Der Weiße Ring betreibt zukünftig selbstständige Außenstellen in den Landkreisen Lichtenfels, Kronach und Kulmbach. Das gab der Landesvorsitzende Bayern-Nord, Josef Wittmann, am Dienstag in der Polizeiinspektion Lichtenfels bekannt. Bisher wurden die Außenstellen der drei Landkreise unter einem Dach geleitet.
Die Neuorganisation bedinge auch mehr Führungspersonal, so der Polizeidirektor a. D. "Wir suchen dringend ein oder zwei Mitarbeiter", ergänzte die neue Außenstellenleiterin in Lichtenfels, Irene Dicker. Darüber hinaus seien auch Mitglieder willkommen, die die ehrenamtliche Arbeit unterstützen.
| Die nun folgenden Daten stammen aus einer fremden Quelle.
(** * kf command layer: space mutators and the route proxy

    A shallow embedding of [pkg/kf/commands/spaces/config_space.go] and
    [pkg/kf/commands/routes/proxy_route.go].

    Go mutators have type [func(space *v1alpha1.Space) error]: they update
    the space they are handed in place and return an error or nil.  They are
    embedded as state-passing functions [Space -> option error * Space]; the
    second component is the object as the mutator leaves it, whether or not
    an error is returned. *)

From stdpp Require Import base list strings pretty.

Set Default Proof Using "Type".

(** ** Strings and errors *)

(** Characters that cannot be written inside a string literal. *)
Definition nl : string := String (Ascii.ascii_of_nat 10) EmptyString.
Definition dquote : string := String (Ascii.ascii_of_nat 34) EmptyString.
Definition esc : string := String (Ascii.ascii_of_nat 27) EmptyString.

(** A Go [error] built by [fmt.Errorf] is identified with its message;
    [None] stands for [nil]. *)
Definition error : Type := string.

(** [strings.Join] *)
Fixpoint Join (elems : list string) (sep : string) : string :=
  match elems with
  | [] => ""
  | [e] => e
  | e :: rest => e +:+ sep +:+ Join rest sep
  end.

(** ** Data model (the fields of [v1alpha1.Space] the commands touch) *)

Module v1alpha1.

(** [corev1.EnvVar]; [ValueFrom] is a pointer, [None] when nil.  The
    source it points to is kept as an opaque description. *)
Record EnvVar : Type := mkEnvVar {
  Name : string;
  Value : string;
  ValueFrom : option string
}.

(** [v1alpha1.SpaceDomain] *)
Record SpaceDomain : Type := mkSpaceDomain {
  Domain : string;
  Default : bool
}.

(** [v1alpha1.SpaceDomains] is the named slice type [[]SpaceDomain]. *)
Definition SpaceDomains : Type := list SpaceDomain.

Record SpaceSpecBuildpackBuild : Type := mkBuildpackBuild {
  ContainerRegistry : string;
  BuilderImage : string;
  BuildEnv : list EnvVar
}.

Record SpaceSpecExecution : Type := mkExecution {
  Env : list EnvVar;
  Domains : list SpaceDomain
}.

Record SpaceSpec : Type := mkSpaceSpec {
  BuildpackBuild : SpaceSpecBuildpackBuild;
  Execution : SpaceSpecExecution
}.

Record Space : Type := mkSpace {
  SpaceName : string;
  Spec : SpaceSpec
}.

#[global] Instance EnvVar_eq_dec : EqDecision EnvVar.
Proof. solve_decision. Defined.
#[global] Instance SpaceDomain_eq_dec : EqDecision SpaceDomain.
Proof. solve_decision. Defined.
In den 31 Außenstellen in Nordbayern, dazu gehören die drei fränkischen Regierungsbezirke und die Oberpfalz, helfen rund 4500 Mitglieder Menschen, die durch Straftaten geschädigt worden sind, erläuterte Wittmann. 10 000 Mitglieder sind es in Bayern und 50 000 bundesweit. "Wir treten ein für die Belange der Opfer in der Öffentlichkeit, in der Politik und fördern Maßnahmen der Kriminalitätsvorbeugung", erläuterte er. Der Weiße Ring finanziere sich durch Mitgliedsbeiträge, Spenden und richterliche Anordnungen bei Bußgeldern. Bei testamentarischen Verfügungen werde festgestellt, dass immer mehr alte Menschen ihr Erbe anstatt den Kirchen Hilfsorganisationen zur Verfügung stellen. Die Hauptdelikte, bei denen der Weiße Ring die Opfer betreue, seien Betrugsfälle, sexueller Missbrauch, häusliche Gewalt und Nachstellen. Der Weiße Ring biete menschlichen Beistand für Opfer und Angehörige, so Wittmann.


Hilfe bei Behördengängen

Die Mitglieder begleiteten Geschädigte bei Terminen bei Polizei, Staatsanwaltschaft und Gericht und böten Hilfestellung im Umgang mit weiteren Behörden. Sie vermittelten psychotraumatische sowie rechtsmedizinische Untersuchungen. Mit der Polizei sei der Weiße Ring eng verbunden. Unter der Telefonnummer 116 006 werde bundesweit Hilfe angeboten.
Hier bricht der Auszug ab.